Source records
* * *

(** * redis-clone: RESP codec, command handlers and append-only log

    A shallow embedding of the three Go source files of the repository
    ([resp.go], [handler.go] with the append-only file, [main.go]) and the
    properties of the specification checked against it.

    Conventions of the embedding:
    - a Go [string] is a [string]; a Go [[]byte] is a [list ascii]; the
      conversions [[]byte(s)] and [string(b)] are [list_ascii_of_string]
      and [string_of_list_ascii];
    - a Go [int] is a [Z] (64-bit platform; the only integers the program
      computes are lengths and the results of [strconv.ParseInt], which are
      range-checked there);
    - a Go [map] is a [gmap];
    - a function returning [(T, error)] returns a pair with an
      [option error]; a run-time panic is the outcome [Panic];
    - loops and the recursion of the decoder are bounded by a [fuel]
      argument; running out of it is the outcome [OutOfFuel], which is an
      artefact of the embedding and never a behaviour of the program. *)

From Stdlib Require Import ZArith Lia List Ascii String.
From stdpp Require Import base gmap strings list fin_maps.

Local Open Scope Z_scope.
Local Open Scope list_scope.

(** ** Bytes and errors *)

Abbreviation bytes := (list ascii).

Definition CR : ascii := "013"%char.
Definition LF : ascii := "010"%char.
Definition NUL : ascii := "000"%char.

(** [[]byte(s)] and [string(b)]. *)
Notation "'b(' s ')'" := (list_ascii_of_string s) (format "'b(' s ')'").
Notation "'s(' l ')'" := (string_of_list_ascii l) (format "'s(' l ')'").

(** The error values the program can observe: [io.EOF], the two errors of
    [strconv.ParseInt], [io.ErrNoProgress], and [ErrIO] for any other
    failure reported by a file or a connection. *)
Inductive error : Type :=
| io_EOF
| ErrSyntax
| ErrRange
| io_ErrNoProgress
| ErrIO.

Definition error_eqb (a b : error) : bool :=
  match a, b with
  | io_EOF, io_EOF | ErrSyntax, ErrSyntax | ErrRange, ErrRange
  | io_ErrNoProgress, io_ErrNoProgress | ErrIO, ErrIO => true
  | _, _ => false
  end.

(** Outcome of a call that threads a state of type [St]. *)
Inductive outcome (St A : Type) : Type :=
| Done (a : A) (st : St)
| Panic (msg : string)
| OutOfFuel.
Arguments Done {St A} a st.
Arguments Panic {St A} msg.
Arguments OutOfFuel {St A}.

Definition bind {St A B} (m : outcome St A) (k : A -> St -> outcome St B)
  : outcome St B :=
  match m with
  | Done a st => k a st
  | Panic msg => Panic msg
  | OutOfFuel => OutOfFuel
  end.

Notation "'call' p 'at' st := m 'in' k" := (bind m (fun p st => k))
  (at level 10, p pattern, st name, m at level 100, k at level 200,
   format "'[v' 'call'  p  'at'  st  :=  m  'in' '/' k ']'").

(** ** resp.go: the value model *)

(** First byte of each RESP data type. *)
Definition FB_SIMPLE_STRING : ascii := "+"%char.
Definition FB_SIMPLE_ERROR : ascii := "-"%char.
Definition FB_INTEGER : ascii := ":"%char.
Definition FB_BULK_STRING : ascii := "$"%char.
Definition FB_ARRAY : ascii := "*"%char.

(** [type ValueTyp string] and its six constants. *)
Definition ValueTyp : Type := string.
Definition ValueTypSimpleString : ValueTyp := "SIMPLE_STRING".
Definition ValueTypSimpleError : ValueTyp := "SIMPLE_ERROR".
Definition ValueTypInteger : ValueTyp := "INTEGER".
Definition ValueTypBulkString : ValueTyp := "BULK_STRING".
Definition ValueTypArray : ValueTyp := "ARRAY".
Definition ValueTypNull : ValueTyp := "NULL".

(** [type Value struct]. *)
#[warnings="-register-all"]
Inductive Value : Type :=
  mkValue { typ : ValueTyp; str : string; num : Z; bulk : string;
            array : list Value }.

(** The zero value [Value{}]. *)
Definition Value_zero : Value := mkValue "" "" 0 "" [].

(** Composite literals [Value{typ: t, str: s}], [Value{typ: t, bulk: b}],
    [Value{typ: t, array: a}] and [Value{typ: t}]. *)
Definition Value_str (t : ValueTyp) (s : string) : Value := mkValue t s 0 "" [].
Definition Value_bulk (t : ValueTyp) (b : string) : Value := mkValue t "" 0 b [].
Definition Value_array (t : ValueTyp) (a : list Value) : Value := mkValue t "" 0 "" a.
Definition Value_typ (t : ValueTyp) : Value := mkValue t "" 0 "" [].

(** Induction over values and, at the same time, over their elements. *)
Section Value_ind_nested.
Variable P : Value -> Prop.
Hypothesis step : forall t s n b a, Forall P a -> P (mkValue t s n b a).

Fixpoint Value_ind_nested (v : Value) : P v :=
  match v with
  | mkValue t s n b a =>
      step t s n b a
        ((fix elems (l : list Value) : Forall P l :=
            match l with
            | [] => @List.Forall_nil _ P
            | x :: l' =>
                @List.Forall_cons _ P x l' (Value_ind_nested x) (elems l')
            end) a)
  end.
End Value_ind_nested.

(** ** strconv: [Itoa] and [ParseInt] in base 10 on 64 bits *)

Definition digit_of (d : Z) : ascii := ascii_of_N (48 + Z.to_N d).

Definition is_digit (c : ascii) : bool :=
  ((48 <=? N_of_ascii c) && (N_of_ascii c <=? 57))%N.

Definition digit_val (c : ascii) : Z := Z.of_N (N_of_ascii c) - 48.

(** The decimal digits of [n >= 0], most significant first, in front of
    [acc]: the loop of [strconv.formatBits] that fills its buffer from the
    right. Twenty digits are enough for 64 bits. *)
Fixpoint format_digits (fuel : nat) (n : Z) (acc : bytes) : bytes :=
  let acc' := digit_of (n mod 10) :: acc in
  match fuel with
  | O => acc'
  | S f => if n <? 10 then acc' else format_digits f (n / 10) acc'
  end.

(** [strconv.Itoa(i)]. *)
Definition Itoa (i : Z) : string :=
  if i <? 0 then s("-"%char :: format_digits 20 (- i) [])
  else s(format_digits 20 i []).

Definition maxUint64 : Z := 2 ^ 64 - 1.

(** The digit loop of [strconv.ParseUint(s, 10, 64)] from the accumulator
    [n]: a byte that is no decimal digit is a syntax error, an overflow a
    range error, whichever the loop meets first. *)
Fixpoint ParseUint_loop (s : bytes) (n : Z) : Z * option error :=
  match s with
  | [] => (n, None)
  | c :: s' =>
      if is_digit c then
        if maxUint64 / 10 + 1 <=? n then (maxUint64, Some ErrRange)
        else
          let n1 := n * 10 + digit_val c in
          if maxUint64 <? n1 then (maxUint64, Some ErrRange)
          else ParseUint_loop s' n1
      else (0, Some ErrSyntax)
  end.

Definition ParseUint (s : bytes) : Z * option error :=
  match s with
  | [] => (0, Some ErrSyntax)
  | _ => ParseUint_loop s 0
  end.

(** [strconv.ParseInt(s, 10, 64)]. *)
Definition ParseInt (s : string) : Z * option error :=
  match b(s) with
  | [] => (0, Some ErrSyntax)
  | c :: rest =>
      let neg := Ascii.eqb c "-" in
      let digits := if Ascii.eqb c "+" || neg then rest else c :: rest in
      let cutoff := 2 ^ 63 in
      match ParseUint digits with
      | (_, Some ErrSyntax) => (0, Some ErrSyntax)
      | (un, _) =>
          if negb neg && (cutoff <=? un) then (cutoff - 1, Some ErrRange)
          else if neg && (cutoff <? un) then (- cutoff, Some ErrRange)
          else (if neg then - un else un, None)
      end
  end.

(** ** resp.go: the encoder *)

Definition marshalSimpleString (v : Value) : bytes :=
  [FB_SIMPLE_STRING] ++ (b(str v) ++ [CR; LF]).

Definition marshalBulkString (v : Value) : bytes :=
  (([FB_BULK_STRING] ++ b(Itoa (Z.of_nat (String.length (bulk v))))) ++ [CR; LF])
    ++ (b(bulk v) ++ [CR; LF]).

Definition marshalError (v : Value) : bytes :=
  [FB_SIMPLE_ERROR] ++ (b(str v) ++ [CR; LF]).

Definition marshalNull (v : Value) : bytes := b("$-1" +:+ s([CR; LF])).

(** [marshalArray], with the call [val.Marshal()] of its loop as [rec]. *)
Definition marshalArray (rec : Value -> bytes) (v : Value) : bytes :=
  let bytes0 := [FB_ARRAY] ++ b(Itoa (Z.of_nat (length (array v)))) in
  let bytes1 := bytes0 ++ [CR; LF] in
  fold_left (fun acc val => acc ++ rec val) (array v) bytes1.

(** [Value.Marshal]. *)
Fixpoint Marshal (v : Value) : bytes :=
  if String.eqb (typ v) ValueTypArray then marshalArray Marshal v
  else if String.eqb (typ v) ValueTypBulkString then marshalBulkString v
  else if String.eqb (typ v) ValueTypSimpleString then marshalSimpleString v
  else if String.eqb (typ v) ValueTypNull then marshalNull v
  else if String.eqb (typ v) ValueTypSimpleError then marshalError v
  else [].

(** ** bufio.Reader over a file or a connection *)

(** The underlying [io.Reader] (an [os.File] or a [net.Conn]): the data it
    will deliver, in the pieces in which it delivers them, and the error it
    reports once they are used up ([io.EOF] at the end of a file or of a
    closed connection). A file delivers its whole content as one piece; a
    connection delivers what has arrived so far. Empty pieces are skipped:
    neither kind of reader returns [0, nil]. *)
Record Source : Type := { chunks : list bytes; final : error }.

(** One [Read(p)] of the underlying reader with [len(p) = cap > 0]: at most
    [cap] bytes of the next piece. *)
Fixpoint Source_Read (cap : nat) (cs : list bytes) : option (bytes * list bytes) :=
  match cs with
  | [] => None
  | [] :: cs' => Source_Read cap cs'
  | c :: cs' =>
      Some (take cap c, match drop cap c with [] => cs' | c' => c' :: cs' end)
  end.

(** [bufio.Reader]: the bytes buffered and not yet consumed
    ([b.buf[b.r:b.w]]) and the underlying reader. [bufio.NewReader] gives
    the buffer [defaultBufSize = 4096] bytes. *)
Record Reader : Type := { pending : bytes; src : Source }.

Definition bufSize : nat := 4096.

Definition with_chunks (s : Source) (cs : list bytes) : Source :=
  {| chunks := cs; final := final s |}.

(** [NewResp(rd)]: the parser is its buffered reader. *)
Definition NewResp (rd : Source) : Reader := {| pending := []; src := rd |}.

(** A file with content [data], read from its start. *)
Definition file_Source (data : bytes) : Source :=
  {| chunks := [data]; final := io_EOF |}.

(** [bufio.Reader.ReadByte]: the next buffered byte; an empty buffer is
    first filled by one read of the underlying reader. *)
Definition ReadByte (r : Reader) : (ascii * option error) * Reader :=
  match pending r with
  | c :: p => ((c, None), {| pending := p; src := src r |})
  | [] =>
      match Source_Read bufSize (chunks (src r)) with
      | None => ((NUL, Some (final (src r))), r)
      | Some (c :: p, cs) =>
          ((c, None), {| pending := p; src := with_chunks (src r) cs |})
      | Some ([], cs) =>
          ((NUL, Some io_ErrNoProgress),
           {| pending := []; src := with_chunks (src r) cs |})
      end
  end.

* * *

_ABOUT THIS EXERCISE_
Repeat the entries above exactly, beginning at their first line and ending with the line that contains "argument; running out", with nothing added.

_REPLY TO THE TASK_
(** * redis-clone: RESP codec, command handlers and append-only log

    A shallow embedding of the three Go source files of the repository
    ([resp.go], [handler.go] with the append-only file, [main.go]) and the
    properties of the specification checked against it.

    Conventions of the embedding:
    - a Go [string] is a [string]; a Go [[]byte] is a [list ascii]; the
      conversions [[]byte(s)] and [string(b)] are [list_ascii_of_string]
      and [string_of_list_ascii];
    - a Go [int] is a [Z] (64-bit platform; the only integers the program
      computes are lengths and the results of [strconv.ParseInt], which are
      range-checked there);
    - a Go [map] is a [gmap];
    - a function returning [(T, error)] returns a pair with an
      [option error]; a run-time panic is the outcome [Panic];
    - loops and the recursion of the decoder are bounded by a [fuel]
      argument; running out of it is the outcome [OutOfFuel], which is an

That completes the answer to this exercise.